#### Work instruction:
Reproduce the records below exactly as given.

#### Stored items:
□ □ □ □ □
(** The second transition, at byte 11, is inside the piece of bytes 8 to 11. *)
Example sample_unsafe :
  CheckPieceBoundarySafety sample_layout_files 4 =
  MkSafety false "found 1 piece boundary violation(s) between content and ignored files"
    [MkViolation 11 2 8 12 "Show/e2.mkv" "Show/e1.nfo"].
Proof. by vm_compute. Qed.

Lemma sample_sizes_ok : sizes_ok sample_layout_files.
Proof. split; [repeat constructor; simpl; lia|by vm_compute]. Qed.

Lemma piece_safety_exact_witness : ¬ no_mixed_piece 4 sample_layout_files.
Proof.
  intros Hmix.
  assert (Safe (CheckPieceBoundarySafety sample_layout_files 4) = true) as Hs.
  { apply (piece_safety_exact sample_layout_files 4); [exact sample_sizes_ok|lia| |done].
    repeat constructor. }
  by vm_compute in Hs.
Defined.

(** A season pack on disk without the two sidecars of its last episode, which
    share a piece and start on a piece boundary. *)
Definition padded_info : Info :=
  MkTorrentInfo "Show" 0 [MkInfoFile "e1.mkv" 8; MkInfoFile "e2.mkv" 12; MkInfoFile "e2.nfo" 3;
    MkInfoFile "e2.srt" 5] true 4.

Definition pack_on_disk : list TorrentFile := [MkFile "Show/e1.mkv" 8; MkFile "Show/e2.mkv" 12].
Definition pack_sources : list TorrentFile :=
  pack_on_disk ++ [MkFile "Show/e2.nfo" 3; MkFile "Show/e2.srt" 5].

Lemma missing_files_isolated_witness :
  "Show/e2.srt" ∉ sourcePath <$>
    (@matchMaterializedSourceFilesToCandidates AsciiCase AsciiTables pack_sources pack_on_disk).1.
Proof.
  apply (@missing_files_isolated AsciiCase AsciiTables padded_info pack_sources pack_on_disk)
    with (i := 22%Z) (j := 23%Z) (p := "Show/e2.nfo"); [|by vm_compute|lia|lia|done|by vm_compute..|].
  - split; [repeat constructor; simpl; lia|by vm_compute].
  - split; apply (bool_decide_eq_true_1 _); by vm_compute.
Defined.

Lemma empty_file_reported_witness :
  Safe (CheckPieceBoundarySafety [MkBoundaryFile "a" 10 true; MkBoundaryFile "b" 0 false;
    MkBoundaryFile "c" 10 true] 4) = false.
Proof. by apply (empty_file_reported 10 10 4 "a" "b" "c"). Defined.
□ □ □ □ □
#### Result for this task:
(** The second transition, at byte 11, is inside the piece of bytes 8 to 11. *)
Example sample_unsafe :
  CheckPieceBoundarySafety sample_layout_files 4 =
  MkSafety false "found 1 piece boundary violation(s) between content and ignored files"
    [MkViolation 11 2 8 12 "Show/e2.mkv" "Show/e1.nfo"].
Proof. by vm_compute. Qed.

Lemma sample_sizes_ok : sizes_ok sample_layout_files.
Proof. split; [repeat constructor; simpl; lia|by vm_compute]. Qed.

Lemma piece_safety_exact_witness : ¬ no_mixed_piece 4 sample_layout_files.
Proof.
  intros Hmix.
  assert (Safe (CheckPieceBoundarySafety sample_layout_files 4) = true) as Hs.
  { apply (piece_safety_exact sample_layout_files 4); [exact sample_sizes_ok|lia| |done].
    repeat constructor. }
  by vm_compute in Hs.
Defined.

(** A season pack on disk without the two sidecars of its last episode, which
    share a piece and start on a piece boundary. *)
Definition padded_info : Info :=
  MkTorrentInfo "Show" 0 [MkInfoFile "e1.mkv" 8; MkInfoFile "e2.mkv" 12; MkInfoFile "e2.nfo" 3;
    MkInfoFile "e2.srt" 5] true 4.

Definition pack_on_disk : list TorrentFile := [MkFile "Show/e1.mkv" 8; MkFile "Show/e2.mkv" 12].
Definition pack_sources : list TorrentFile :=
  pack_on_disk ++ [MkFile "Show/e2.nfo" 3; MkFile "Show/e2.srt" 5].

Lemma missing_files_isolated_witness :
  "Show/e2.srt" ∉ sourcePath <$>
    (@matchMaterializedSourceFilesToCandidates AsciiCase AsciiTables pack_sources pack_on_disk).1.
Proof.
  apply (@missing_files_isolated AsciiCase AsciiTables padded_info pack_sources pack_on_disk)
    with (i := 22%Z) (j := 23%Z) (p := "Show/e2.nfo"); [|by vm_compute|lia|lia|done|by vm_compute..|].
  - split; [repeat constructor; simpl; lia|by vm_compute].
  - split; apply (bool_decide_eq_true_1 _); by vm_compute.
Defined.

Lemma empty_file_reported_witness :
  Safe (CheckPieceBoundarySafety [MkBoundaryFile "a" 10 true; MkBoundaryFile "b" 0 false;
    MkBoundaryFile "c" 10 true] 4) = false.
Proof. by apply (empty_file_reported 10 10 4 "a" "b" "c"). Defined.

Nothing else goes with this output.